Vicente Emano established the formation of a Night Café in 2003. The Night Café was a public regular weekend festivity that allowed vendors at night from 7:00 pm to 2:00 am. The plaza was physically renovated in 2004 with large multi-colored lamp posts, permanent toilets, a dancing fountain, and paved stone footpaths after it was formally designated as a Business-Tourism Park in October the same year. Vendors, who reported to earn a higher income after the opening of the Night Café, sold everyday items, second-hand apparel, food and beverages, domestic pets, and pirated DVDS in the park. Masseurs, henna tattoo artists, band players, and prostitutes also provided services in the Night Café.

Months after the opening of the Night Café, vendors were found violating rules. For instance, liquor was sold to minors, garbage disposal rules were disregarded, and vendors did not follow the prescribed schedule of setting up and closing their stalls. Although rule amendments were passed, local authorities were unable to enforce the guidelines. During the Night Café, the closure of two main roads, Tirso Neri and RN Abejuela, caused traffic jams. Drunken customers also desecrated monuments and loud music from live bands disrupted classes in the nearby Xavier University – Ateneo de Cagayan. As there was no proper water supply in the park, vendors used pails for hand and dishwashing. The Night Café ceased in 2013 by Oscar Moreno in his first executive order.

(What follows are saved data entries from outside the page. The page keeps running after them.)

Lemma flatten_elements_fold separator prefix key value start (l : list json) out :
  (fix elements (index : nat) (l : list json) (out : Dict) {struct l} : Dict :=
     match l with
     | [] => out
     | sublist :: l' =>
         elements (S index) l'
           match sublist with
           | JDict ((_ :: _) as d) =>
               let deeper :=
                 (fix items (d : Dict) (acc : Dict) {struct d} : Dict :=
                    match d with
                    | [] => acc
                    | (key2, val2) :: d' =>
                        items d'
                          (flatten_item separator
                             (prefix +:+ key +:+ separator +:+ pretty index +:+ separator)
                             key2 val2 acc)
                    end) d [] in
               dict_update out deeper
           | _ => dict_set out (prefix +:+ key +:+ separator +:+ pretty index) value
           end
     end) start l out =
  fold_left (flatten_element separator prefix key value) (enumerate start l) out.
Proof.
  revert start out. induction l as [|sublist l IH]; intros start out; [done|].
  change (enumerate start (sublist :: l))
    with ((start, sublist) :: enumerate (S start) l).
  cbn [fold_left]. rewrite <- IH. f_equal.
  unfold flatten_element. cbn [fst snd].
  destruct sublist as [| | | | |[|[k v] d]]; try done.
  cbv zeta. by rewrite flatten_items_fold.
Qed.

Lemma flatten_item_list separator prefix key x l out :
  flatten_item separator prefix key (JList (x :: l)) out =
  fold_left (flatten_element separator prefix key (JList (x :: l)))
    (enumerate 1 (x :: l)) out.
Proof.
  rewrite <- flatten_elements_fold. reflexivity.
Qed.

Lemma flatten_item_leaf separator prefix key value out :
  is_leaf value = true →
  flatten_item separator prefix key value out = dict_set out (prefix +:+ key) value.
Proof. by destruct value as [| | | |[|??]|[|??]]. Qed.

Lemma flatten_app d1 d2 separator prefix :
  flatten (d1 ++ d2) separator prefix =
  fold_left (λ out kv, flatten_item separator prefix kv.1 kv.2 out) d2
    (flatten d1 separator prefix).
Proof. unfold flatten. by rewrite fold_left_app. Qed.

A redevelopment plan called Project Lunhaw was commenced in 2017 to renovate Plaza Divisoria and provide green spaces along Cagayan River through various phases with United Nations Habitat. Several sections of the park was reopened in June 2025 after a six-month renovation worth around . Renovations included path accessibility, replanting, addition of permeable concrete, and plans for a fountain near the Bonifacio monument.